In those nights, David woke the world with chilling howls. "Mine!" The scream ripped his vocal cords. "Mine! Mine! Mine!" He shuddered in the north hallway, clinging to a wet masterpiece. This lovely gesture was Van Gogh having finished another painting. Scratches proliferated on anyone who dared to intervene. Nothing calmed David's unfathomable rage, but exhaustion.

One night, a commotion frustrated Everett out of his bedroom. When Bill Watts's stupid hounds sneaked in the mansion, the cherubs spooked them. But unsurprisingly, the animals were more intelligent than a freak. The ruckus was merely Bill Watts's precious second-born.

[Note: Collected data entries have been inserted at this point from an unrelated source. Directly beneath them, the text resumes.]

(* ===== verification/Memory.v ===== *)
(** The byte store behind reference-counted buffers.

    [boost::shared_ptr<char[]>] blocks are never freed while a blob refers to
    them, so the store only grows: a list of blocks, each with the address the
    allocator chose and its bytes.  A byte that was never written
    ([allocate_shared_noinit]) is [None] and reading it is undefined. *)

From S2P Require Import Prelude.

Record block : Type := mkBlock { bl_base : Z; bl_data : list (option byte) }.

Abbreviation mem := (list block).

(** A pointer into a block, possibly one past its end. *)
Inductive ptr : Set := Null | At (blk : nat) (off : Z).

#[export] Instance ptr_eq_dec : EqDecision ptr.
Proof. solve_decision. Defined.

Definition ptr_add (p : ptr) (k : Z) : ptr :=
  match p with Null => Null | At b o => At b (o + k) end.

(** [reinterpret_cast<uintptr_t>(p)]. *)
Definition addr (m : mem) (p : ptr) : Z :=
  match p with
  | Null => 0
  | At b o => match m !! b with Some bl => bl_base bl + o | None => 0 end
  end.

(** [memcpy] out of the store; a zero-length copy touches nothing. *)
Definition load (m : mem) (p : ptr) (n : Z) : option (list byte) :=
  if decide (n = 0) then Some [] else
  match p with
  | Null => None
  | At b o =>
      match m !! b with
      | Some bl =>
          if decide (0 <= o /\ 0 <= n /\ o + n <= zlen (bl_data bl))
          then mapM id (take (Z.to_nat n) (drop (Z.to_nat o) (bl_data bl)))
          else None
      | None => None
      end
  end.

(** [memcpy] into the store. *)
Definition splice {A} (l : list A) (o : nat) (k : list A) : list A :=
  take o l ++ k ++ drop (o + length k) l.

Definition store (m : mem) (p : ptr) (bs : list byte) : option mem :=
  if decide (bs = []) then Some m else
  match p with
  | Null => None
  | At b o =>
      match m !! b with
      | Some bl =>
          if decide (0 <= o /\ o + zlen bs <= zlen (bl_data bl))
          then Some (<[b := mkBlock (bl_base bl)
                      (splice (bl_data bl) (Z.to_nat o) (Some <$> bs))]> m)
          else None
      | None => None
      end
  end.

(** Where the allocator puts a block.  A block of [n] bytes lies inside the
    address space: [base + n] does not wrap. *)
Class Allocator := {
  place : mem -> Z -> Z;
  place_range : forall m n, 0 <= n < 2 ^ 32 ->
    0 < place m n /\ place m n + n < 2 ^ 64
}.

Definition allocate `{Allocator} (n : Z) : M mem ptr := fun m =>
  (Ok (At (length m) 0), m ++ [mkBlock (place m n) (replicate (Z.to_nat n) None)]).

(** A concrete allocator, used to evaluate the model. *)
Definition flat_allocator : Allocator.
Proof.
  refine {| place := fun _ _ => 4096 |}.
  abstract (intros m n Hn; change (2 ^ 64) with (2 ^ 32 * 4294967296); nia).
Defined.

(** Every block of a well-formed store lies inside the address space. *)
Definition mem_wf (m : mem) : Prop :=
  Forall (fun bl => 0 < bl_base bl /\ bl_base bl + zlen (bl_data bl) < 2 ^ 64) m.

(** ** Lemmas *)

Lemma ptr_add_0 p : ptr_add p 0 = p.
Proof. destruct p; simpl; [done|]. f_equal. lia. Qed.

Lemma ptr_add_add p i j : ptr_add (ptr_add p i) j = ptr_add p (i + j).
Proof. destruct p; simpl; [done|]. f_equal. lia. Qed.

Lemma load_zero m p : load m p 0 = Some [].
Proof. done. Qed.

Lemma length_load m p n bs : 0 <= n -> load m p n = Some bs -> zlen bs = n.
Proof.
  unfold load. intros Hn. case_decide; [naive_solver|].
  destruct p as [|b o]; [done|]. destruct (m !! b) as [bl|]; [|done].
  case_decide; [|done]. intros Hm%length_mapM. rewrite <-Hm.
  rewrite length_take, length_drop. lia.
Qed.

(** Loading [n] bytes is loading [i] of them and then the other [n - i]. *)
Lemma load_split m p n i bs :
  0 <= i <= n -> load m p n = Some bs ->
  load m p i = Some (take (Z.to_nat i) bs) /\
  load m (ptr_add p i) (n - i) = Some (drop (Z.to_nat i) bs).
Proof.
  intros Hi Hl. assert (Hlen : zlen bs = n) by (eapply length_load; [lia|done]).
  unfold load in Hl |- *.
  destruct (decide (n = 0)) as [->|Hn].
  { injection Hl as <-. assert (i = 0) as -> by lia. done. }
  destruct p as [|b o]; [done|]. simpl.
  destruct (m !! b) as [bl|]; [|done].
  destruct (decide (0 <= o /\ 0 <= n /\ o + n <= zlen (bl_data bl))) as [Hr|]; [|done].
  set (d := drop (Z.to_nat o) (bl_data bl)) in *.
  assert (Hsplit : take (Z.to_nat n) d =
    take (Z.to_nat i) d ++ take (Z.to_nat (n - i)) (drop (Z.to_nat i) d)).
  { rewrite take_take_drop. f_equal. lia. }
  rewrite Hsplit in Hl. clear Hsplit.
  apply mapM_Some_1, Forall2_app_inv_l in Hl as (l1 & l2 & H1 & H2 & ->).
  assert (Hl1 : length l1 = Z.to_nat i).
  { rewrite <-(Forall2_length H1), length_take. unfold d.
    rewrite length_drop. lia. }
  rewrite (take_app_length' l1), (drop_app_length' l1) by done.
  apply mapM_Some_2 in H1. apply mapM_Some_2 in H2. split.
  - case_decide; [|by rewrite decide_True by lia].
    subst i. by destruct l1.
  - case_decide.
    + f_equal. destruct l2 as [|? l2]; [done|]. exfalso.
      assert (length (l1 ++ b0 :: l2) = length l1) by lia.
      rewrite length_app in *. simpl in *. lia.
    + rewrite decide_True by lia. rewrite <-H2. unfold d.
      rewrite drop_drop. do 3 f_equal. lia.
Qed.

Lemma load_range m p n i k bs :
  0 <= i -> 0 <= k -> i + k <= n -> load m p n = Some bs ->
  load m (ptr_add p i) k = Some (take (Z.to_nat k) (drop (Z.to_nat i) bs)).
Proof.
  intros. destruct (load_split m p n i bs) as [_ H3]; [lia|done|].
  by destruct (load_split m (ptr_add p i) (n - i) k _ ltac:(lia) H3).
Qed.

(** Two adjacent loads make one. *)
Lemma load_join m p i n bs1 bs2 :
  0 <= i -> 0 <= n -> load m p i = Some bs1 -> load m (ptr_add p i) n = Some bs2 ->
  load m p (i + n) = Some (bs1 ++ bs2).
Proof.
  intros Hi Hn H1 H2.
  destruct (decide (i = 0)) as [->|]; [injection H1 as <-; by rewrite ptr_add_0 in H2|].
  destruct (decide (n = 0)) as [->|].
  { injection H2 as <-. by rewrite Z.add_0_r, app_nil_r. }
  destruct p as [|b o]; unfold load in *; simpl in *;
    repeat (case_decide; try done; try lia); destruct (m !! b) as [bl|]; try done;
    repeat (case_decide; try done; try lia).
  replace (Z.to_nat (i + n)) with (Z.to_nat i + Z.to_nat n)%nat by lia.
  rewrite <-take_take_drop. apply mapM_Some_2, Forall2_app.
  - by apply mapM_Some_1.
  - apply mapM_Some_1 in H2. rewrite drop_drop.
    by replace (Z.to_nat o + Z.to_nat i)%nat with (Z.to_nat (o + i)) by lia.
Qed.

Lemma length_splice {A} (l : list A) o k :
  (o + length k <= length l)%nat -> length (splice l o k) = length l.
Proof. intros. unfold splice. rewrite !length_app, length_take, length_drop. lia. Qed.

Lemma store_lookup_ne m p bs m' b :
  store m p bs = Some m' ->
  match p with At b' _ => b <> b' | Null => True end -> m' !! b = m !! b.
Proof.
  unfold store. case_decide; [naive_solver|].
  destruct p as [|b' o]; [done|]. destruct (m !! b'); [|done].
  case_decide; [|done]. intros [= <-] ?. by rewrite list_lookup_insert_ne.
Qed.

(** A store leaves every region outside the bytes it writes unchanged. *)
Lemma load_store_disjoint m b o bs m' p n :
  store m (At b o) bs = Some m' ->
  match p with
  | Null => True
  | At b' o' => b <> b' \/ o' + n <= o \/ o + zlen bs <= o'
  end ->
  load m' p n = load m p n.
Proof.
  intros Hst Hd. unfold load. case_decide; [done|].
  destruct p as [|b' o']; [done|].
  destruct (decide (b = b')) as [<-|Hne].
  2:{ by rewrite (store_lookup_ne _ _ _ _ b' Hst) by congruence. }
  unfold store in Hst. case_decide as Hnil; [naive_solver|].
  destruct (m !! b) as [bl|] eqn:Hb; [|done]. case_decide as Hr; [|done].
  injection Hst as <-.
  rewrite list_lookup_insert_eq by (by eapply lookup_lt_Some). simpl.
  rewrite length_splice by (rewrite length_fmap; lia).
  case_decide as Hr'; [|done]. f_equal. unfold splice.
  rewrite length_fmap. destruct Hd as [|[Hd|Hd]]; [done| |].
  - rewrite !skipn_app, !take_app. rewrite take_drop_commute.
    replace (Z.to_nat o' + Z.to_nat n)%nat with (Z.to_nat (o' + n)) by lia.
    rewrite take_take, Nat.min_l by lia.
    replace (Z.to_nat n - length (drop (Z.to_nat o') (take (Z.to_nat o) (bl_data bl))))%nat
      with 0%nat by (rewrite length_drop, length_take; lia).
    rewrite !take_0, app_nil_r. rewrite take_drop_commute.
    do 2 f_equal. lia.
  - rewrite app_assoc, skipn_app.
    rewrite (drop_ge (take _ _ ++ _))
      by (rewrite length_app, length_take, length_fmap; lia).
    rewrite length_app, length_take, length_fmap, drop_drop. simpl.
    do 2 f_equal. lia.
Qed.

(** What was stored can be loaded back. *)
Lemma load_store_same m b o bs m' :
  store m (At b o) bs = Some m' -> load m' (At b o) (zlen bs) = Some bs.
Proof.
  unfold store, load. case_decide as Hnil; [by intros; subst|].
  destruct (m !! b) as [bl|] eqn:Hb; [|done]. case_decide as Hr; [|done].
  intros [= <-].
  rewrite decide_False by (destruct bs; [done|simpl; lia]).
  rewrite list_lookup_insert_eq by (by eapply lookup_lt_Some). simpl bl_data.
  rewrite length_splice by (rewrite length_fmap; lia).
  rewrite decide_True by lia. unfold splice.
  rewrite drop_app_length' by (rewrite length_take; lia).
  rewrite Nat2Z.id, take_app_length' by (rewrite length_fmap; lia).
  apply mapM_Some_2, Forall2_fmap_l, Forall_Forall2_diag.
  by apply Forall_forall.
Qed.

Lemma store_some m b o bl bs :
  m !! b = Some bl -> 0 <= o -> o + zlen bs <= zlen (bl_data bl) ->
  exists m', store m (At b o) bs = Some m' /\
    exists bl', m' !! b = Some bl' /\ length (bl_data bl') = length (bl_data bl) /\
                length m' = length m.
Proof.
  intros Hb Ho Hn. unfold store. case_decide; [by eauto 10|].
  rewrite Hb, decide_True by lia. eexists; split; [done|].
  rewrite list_lookup_insert_eq by (by eapply lookup_lt_Some).
  eexists; split_and!; [done|..|by rewrite length_insert].
  simpl. apply length_splice. rewrite length_fmap. lia.
Qed.

Lemma store_length m p bs m' : store m p bs = Some m' -> length m' = length m.
Proof.
  unfold store. case_decide; [naive_solver|]. destruct p; [done|].
  case_match; [|done]. case_decide; [|done]. intros [= <-]. by rewrite length_insert.
Qed.

Lemma store_wf m p bs m' : store m p bs = Some m' -> mem_wf m -> mem_wf m'.
Proof.
  unfold store, mem_wf. case_decide; [naive_solver|]. destruct p as [|b o]; [done|].
  destruct (m !! b) as [bl|] eqn:Hb; [|done]. case_decide; [|done].
  intros [= <-] Hwf. apply Forall_insert; [done|]. simpl.
  rewrite length_splice by (rewrite length_fmap; lia).
  by eapply (Forall_lookup_1 _ _ _ _ Hwf).
Qed.

(** Allocation keeps every region and hands out a fresh block. *)
Lemma load_allocated m bl p n :
  match p with Null => True | At b _ => (b < length m)%nat end ->
  load (m ++ [bl]) p n = load m p n.
Proof.
  intros Hp. unfold load. case_decide; [done|].
  destruct p as [|b o]; [done|]. by rewrite lookup_app_l.
Qed.

Lemma load_inv m b o n bs : 0 < n -> load m (At b o) n = Some bs ->
  exists bl, m !! b = Some bl /\ 0 <= o /\ 0 <= n /\ o + n <= zlen (bl_data bl).
Proof.
  intros Hn. unfold load. rewrite decide_False by lia.
  destruct (m !! b) as [bl|]; [|done]. case_decide as Hr; [|done]. intros _. by exists bl.
Qed.

Lemma load_extend m bl p n bs :
  load m p n = Some bs -> load (m ++ [bl]) p n = Some bs.
Proof.
  intros Hl. destruct (decide (n = 0)) as [->|Hn]; [done|].
  rewrite load_allocated; [done|]. destruct p as [|b o]; [done|].
  unfold load in Hl. rewrite decide_False in Hl by done.
  destruct (m !! b) eqn:Hb; [|done]. by eapply lookup_lt_Some.
Qed.

Lemma allocate_wf `{Allocator} n m p m' :
  0 <= n < 2 ^ 32 -> allocate n m = (Ok p, m') -> mem_wf m -> mem_wf m'.
Proof.
  intros Hn [= <- <-] Hwf. apply Forall_app. split; [done|].
  apply Forall_singleton. simpl. rewrite length_replicate.
  pose proof (place_range m n Hn). lia.
Qed.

David and Bill Watts wrestled in the dimmed passage.

Everett took a step back, his eyes on the smudged illustration, wanting to yell, For a million times, we know, freak!

In the bloody chaos, Bill Watts winced, covering a malicious scratch on his face. His fist involuntarily hurled at David's cheek. Bill Watts gasped—he never hurt David as he did the other boys.

From David's nose, blood dripped and dyed a lock of his blond hair. He screamed, "Mine!" His eyes were red, his body nearly cracking from the explosion of his growls. "Mine! Mine!"

Will and Simon clutched David to the sweat-splattered carpet.

"What did you do?" Mary pushed Bill Watts out of the way and pulled the mad Watts boy into her chest. Tears streamed down her face as fast as David's blood.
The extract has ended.